Mary Caitlin Stevenson Wilcoxson, Samantha Louise Johnson, Veronika Pribyslavska, James Mathew Green and Eric Kyle O’Neal
Runners are unlikely to consume fluid during training bouts increasing the importance of recovery rehydration efforts. This study assessed urine specific gravity (USG) responses following runs in the heat with different recovery fluid intake volumes. Thirteen male runners completed 3 evening running sessions resulting in approximately 2,200 ± 300 ml of sweat loss (3.1 ± 0.4% body mass) followed by a standardized dinner and breakfast. Beverage fluid intake (pre/postbreakfast) equaled 1,565/2,093 ml (low; L), 2,065/2,593 ml (moderate; M) and 2,565/3,356 mL (high; H). Voids were collected in separate containers. Increased urine output resulted in no differences (p > .05) in absolute mean fluid retention for waking or first postbreakfast voids. Night void averages excluding the first void postrun (1.025 ± 0.008; 1.013 ± 0.008; 1.006 ± 0.003), first morning (1.024 ± 0.004; 1.015 ± 0.005; 1.014 ± 0.005), and postbreakfast (1.022 ± 0.007; 1.014 ± 0.007; 1.008 ± 0.003) USG were higher (p < .05) for L versus M and H respectively and more clearly differentiated fluid intake volume between L and M than color or thirst sensation. Waking (r = -0.66) and postbreakfast (r = -0.71) USG were both significantly correlated (p < .001) with fluid replacement percentage, but not absolute fluid retention.
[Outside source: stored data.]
(** [tui.util.extend({}, defaults, options)]: a key of [options] replaces
    the default as a whole (the copy is shallow). *)
Definition extend (defaults o : Options) : Options := {|
  opt_useHelper := override (opt_useHelper o) (opt_useHelper defaults);
  opt_helperPos := override (opt_helperPos o) (opt_helperPos defaults);
  opt_rejectedTagNames := override (opt_rejectedTagNames o) (opt_rejectedTagNames defaults);
  opt_rejectedClassNames := override (opt_rejectedClassNames o) (opt_rejectedClassNames defaults);
  opt_autoOpenDelay := override (opt_autoOpenDelay o) (opt_autoOpenDelay defaults);
  opt_isSortable := override (opt_isSortable o) (opt_isSortable defaults);
  opt_hoverClassName := override (opt_hoverClassName o) (opt_hoverClassName defaults);
  opt_lineClassName := override (opt_lineClassName o) (opt_lineClassName defaults);
  opt_helperClassName := override (opt_helperClassName o) (opt_helperClassName defaults);
  opt_lineBoundary := override (opt_lineBoundary o) (opt_lineBoundary defaults)
|}.

(** ** The feature object *)

Record Draggable := mkDraggable {
  (* set once by the constructor *)
  rejectedTagNames : list string;
  rejectedClassNames : list string;
  useHelper : bool;
  helperPos : MousePos;
  autoOpenDelay : Z;
  isSortable : bool;
  hoverClassName : string;
  lineClassName : string;
  lineBoundary : LineBoundary;
  helperClassName : string;
  (* the drag in progress *)
  currentNodeId : jsid;
  hoveredElement : option Element;
  movingLineType : option BoundaryType;
  timer : option nat
}.

Definition set_currentNodeId (v : jsid) (d : Draggable) : Draggable :=
  mkDraggable (rejectedTagNames d) (rejectedClassNames d) (useHelper d) (helperPos d)
    (autoOpenDelay d) (isSortable d) (hoverClassName d) (lineClassName d)
    (lineBoundary d) (helperClassName d)
    v (hoveredElement d) (movingLineType d) (timer d).

Definition set_hoveredElement (v : option Element) (d : Draggable) : Draggable :=
  mkDraggable (rejectedTagNames d) (rejectedClassNames d) (useHelper d) (helperPos d)
    (autoOpenDelay d) (isSortable d) (hoverClassName d) (lineClassName d)
    (lineBoundary d) (helperClassName d)
    (currentNodeId d) v (movingLineType d) (timer d).

Definition set_movingLineType (v : option BoundaryType) (d : Draggable) : Draggable :=
  mkDraggable (rejectedTagNames d) (rejectedClassNames d) (useHelper d) (helperPos d)
    (autoOpenDelay d) (isSortable d) (hoverClassName d) (lineClassName d)
    (lineBoundary d) (helperClassName d)
    (currentNodeId d) (hoveredElement d) v (timer d).

Definition set_timer (v : option nat) (d : Draggable) : Draggable :=
  mkDraggable (rejectedTagNames d) (rejectedClassNames d) (useHelper d) (helperPos d)
    (autoOpenDelay d) (isSortable d) (hoverClassName d) (lineClassName d)
    (lineBoundary d) (helperClassName d)
    (currentNodeId d) (hoveredElement d) (movingLineType d) v.

(** ** Timers *)

(** A pending [setTimeout(function() { tree.open(nodeId); }, delay)]. *)
Record Timer := mkTimer { handle : nat; due : nat; openNode : string }.

(** ** Everything a handler can change *)

Record World := mkWorld {
  self : Draggable;
  classes : ClassStore;
  helperHTML : string;         (* this.helperElement.innerHTML *)
  helperStyle : Style;         (* this.helperElement.style *)
  lineStyle : Style;           (* this.lineElement.style *)
  timers : list Timer;         (* pending timers, oldest first *)
  nextHandle : nat;            (* the id the next setTimeout returns *)
  now : nat;                   (* milliseconds since construction *)
  listening : bool;            (* mousemove and mouseup are bound on the tree *)
  effects : list Effect        (* calls made on the tree, oldest first *)
}.

Definition set_self (v : Draggable) (w : World) : World :=
  mkWorld v (classes w) (helperHTML w) (helperStyle w) (lineStyle w) (timers w)
    (nextHandle w) (now w) (listening w) (effects w).

Definition set_classes (v : ClassStore) (w : World) : World :=
  mkWorld (self w) v (helperHTML w) (helperStyle w) (lineStyle w) (timers w)
    (nextHandle w) (now w) (listening w) (effects w).

Definition set_helperHTML (v : string) (w : World) : World :=
  mkWorld (self w) (classes w) v (helperStyle w) (lineStyle w) (timers w) (nextHandle w)
    (now w) (listening w) (effects w).

Definition set_helperStyle (v : Style) (w : World) : World :=
  mkWorld (self w) (classes w) (helperHTML w) v (lineStyle w) (timers w) (nextHandle w)
    (now w) (listening w) (effects w).

Definition set_lineStyle (v : Style) (w : World) : World :=
  mkWorld (self w) (classes w) (helperHTML w) (helperStyle w) v (timers w)
    (nextHandle w) (now w) (listening w) (effects w).

Definition set_timers (v : list Timer) (w : World) : World :=
  mkWorld (self w) (classes w) (helperHTML w) (helperStyle w) (lineStyle w) v
    (nextHandle w) (now w) (listening w) (effects w).

Definition set_nextHandle (v : nat) (w : World) : World :=
  mkWorld (self w) (classes w) (helperHTML w) (helperStyle w) (lineStyle w) (timers w) v
    (now w) (listening w) (effects w).

Definition set_now (v : nat) (w : World) : World :=
  mkWorld (self w) (classes w) (helperHTML w) (helperStyle w) (lineStyle w) (timers w)
    (nextHandle w) v (listening w) (effects w).

Definition set_listening (v : bool) (w : World) : World :=
  mkWorld (self w) (classes w) (helperHTML w) (helperStyle w) (lineStyle w) (timers w)
    (nextHandle w) (now w) v (effects w).

Definition emit (e : Effect) (w : World) : World :=
  mkWorld (self w) (classes w) (helperHTML w) (helperStyle w) (lineStyle w) (timers w)
    (nextHandle w) (now w) (listening w) (effects w ++ [e]).

(** [this.f = v] *)
Definition update (f : Draggable -> Draggable) (w : World) : World :=
  set_self (f (self w)) w.

(** The timeout argument of [setTimeout] is a 32-bit signed integer: the
    number given is wrapped to 32 bits (ToInt32). *)
Definition toInt32 (z : Z) : Z := ((z + 2 ^ 31) mod 2 ^ 32 - 2 ^ 31)%Z.

(** The milliseconds a timer waits for a given delay: the delay as a
    32-bit integer, a negative one counting as zero. *)
Definition timerDelay (delay : Z) : nat := Z.to_nat (toInt32 delay).

(** [setTimeout(function() { tree.open(nodeId); }, delay)]: the new timer
    and its handle. *)
Definition setTimeout (nodeId : string) (delay : Z) (w : World) : nat * World :=
  let h := nextHandle w in
  (h, set_nextHandle (S h)
        (set_timers (timers w ++ [mkTimer h (now w + timerDelay delay) nodeId]) w)).

(** [clearTimeout(t)]: nothing happens for [null] or for a timer that is
    no longer pending. *)
Definition clearTimeout (t : option nat) (w : World) : World :=
  match t with
  | None => w
  | Some h => set_timers (filter (λ tm, handle tm ≠ h) (timers w)) w
  end.

(** One millisecond passes: the timers that have come due run, oldest
    first, and leave the table. *)
Definition tick (w : World) : World :=
  let t := S (now w) in
  let fired := filter (λ tm, due tm ≤ t) (timers w) in
  let pending := filter (λ tm, ¬ (due tm ≤ t)) (timers w) in
  fold_left (λ acc tm, emit (TreeOpen (openNode tm)) acc) fired
    (set_timers pending (set_now t w)).

(** ** The constructor *)

(** [init(tree, options)].  [dom] is the class attribute of the elements
    of the page at that moment.  Reading a key that [extend] left absent
    gives [undefined]: no tag or class name for the two lists (the entry
    [concat] adds for it equals no string), the falsy value for the rest
    (never the case for a key that has a default).  Both positioned
    elements start hidden; mousedown is bound on the tree from here on. *)
Definition init (dom : ClassStore) (options : Options) : World :=
  let options := extend defaultOptions options in
  {| self := {|
       rejectedTagNames := rejectedTagNames0 ++ default [] (opt_rejectedTagNames options);
       rejectedClassNames := [] ++ default [] (opt_rejectedClassNames options);
       useHelper := default false (opt_useHelper options);
       helperPos := default (mkPos 0 0) (opt_helperPos options);
       autoOpenDelay := default 0%Z (opt_autoOpenDelay options);
       isSortable := default false (opt_isSortable options);
       hoverClassName := default EmptyString (opt_hoverClassName options);
       lineClassName := default EmptyString (opt_lineClassName options);
       lineBoundary := default (mkBoundary 0 0) (opt_lineBoundary options);
       helperClassName := default EmptyString (opt_helperClassName options);
       currentNodeId := JNull;
       hoveredElement := None;
       movingLineType := None;
       timer := None
     |};
     classes := dom;
     helperHTML := EmptyString;
     helperStyle := mkStyle DisplayNone 0 0;
     lineStyle := mkStyle DisplayNone 0 0;
     timers := [];
     nextHandle := 1;
     now := 0;
     listening := false;
     effects := []
  |}.

(** ** Drag eligibility *)

(** [str.split(/\s+/)] of a class attribute: an empty attribute still
    gives one (empty) name. *)
Definition split_classNames (names : list string) : list string :=
  match names with
  | [] => [EmptyString]
  | _ => names
  end.

(** The [forEach] of [_isNotDraggable]: [result] is overwritten at every
    class name, and the iteration stops as soon as the callback returns
    [false], that is when a name is rejected. *)
Fixpoint forEach_rejected (rejected classNames : list string) (result : option bool)
  : option bool :=
  match classNames with
  | [] => result
  | className :: rest =>
      let result := negb (inArray className rejected =? -1)%Z in
      if negb result then forEach_rejected rejected rest (Some result)
      else Some result
  end.

Definition _isNotDraggable (h : Host) (w : World) (tgt : Element) : bool :=
  let tag := toUpperCase (tagName h tgt) in
  let classNames := split_classNames (getClass (classes w) tgt) in
  if negb (inArray tag (rejectedTagNames (self w)) =? -1)%Z then true
  else default false (forEach_rejected (rejectedClassNames (self w)) classNames None).

(** ** Helpers on the page *)

Definition _setClassNameOnDragItem (h : Host) (type : string) (w : World) : World :=
  let dragItemElement := getElementById h (currentNodeId (self w)) in
  if String.eqb type "add"
  then set_classes (addClass dragItemElement dragItemClassName (classes w)) w
  else set_classes (removeClass dragItemElement dragItemClassName (classes w)) w.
Fluid intake M was reported as most similar to normal consumption (5.6 ± 1.0 on 0–10 scale) after breakfast and equaled 122 ± 16% of sweat losses. Retention data suggests consumption above this level is not warranted or actually practiced by most runners drinking ad libitum, but that periodic prerun USG assessment may be useful for coaches to detect runners that habitually consume low levels of fluids between training bouts in warm seasons.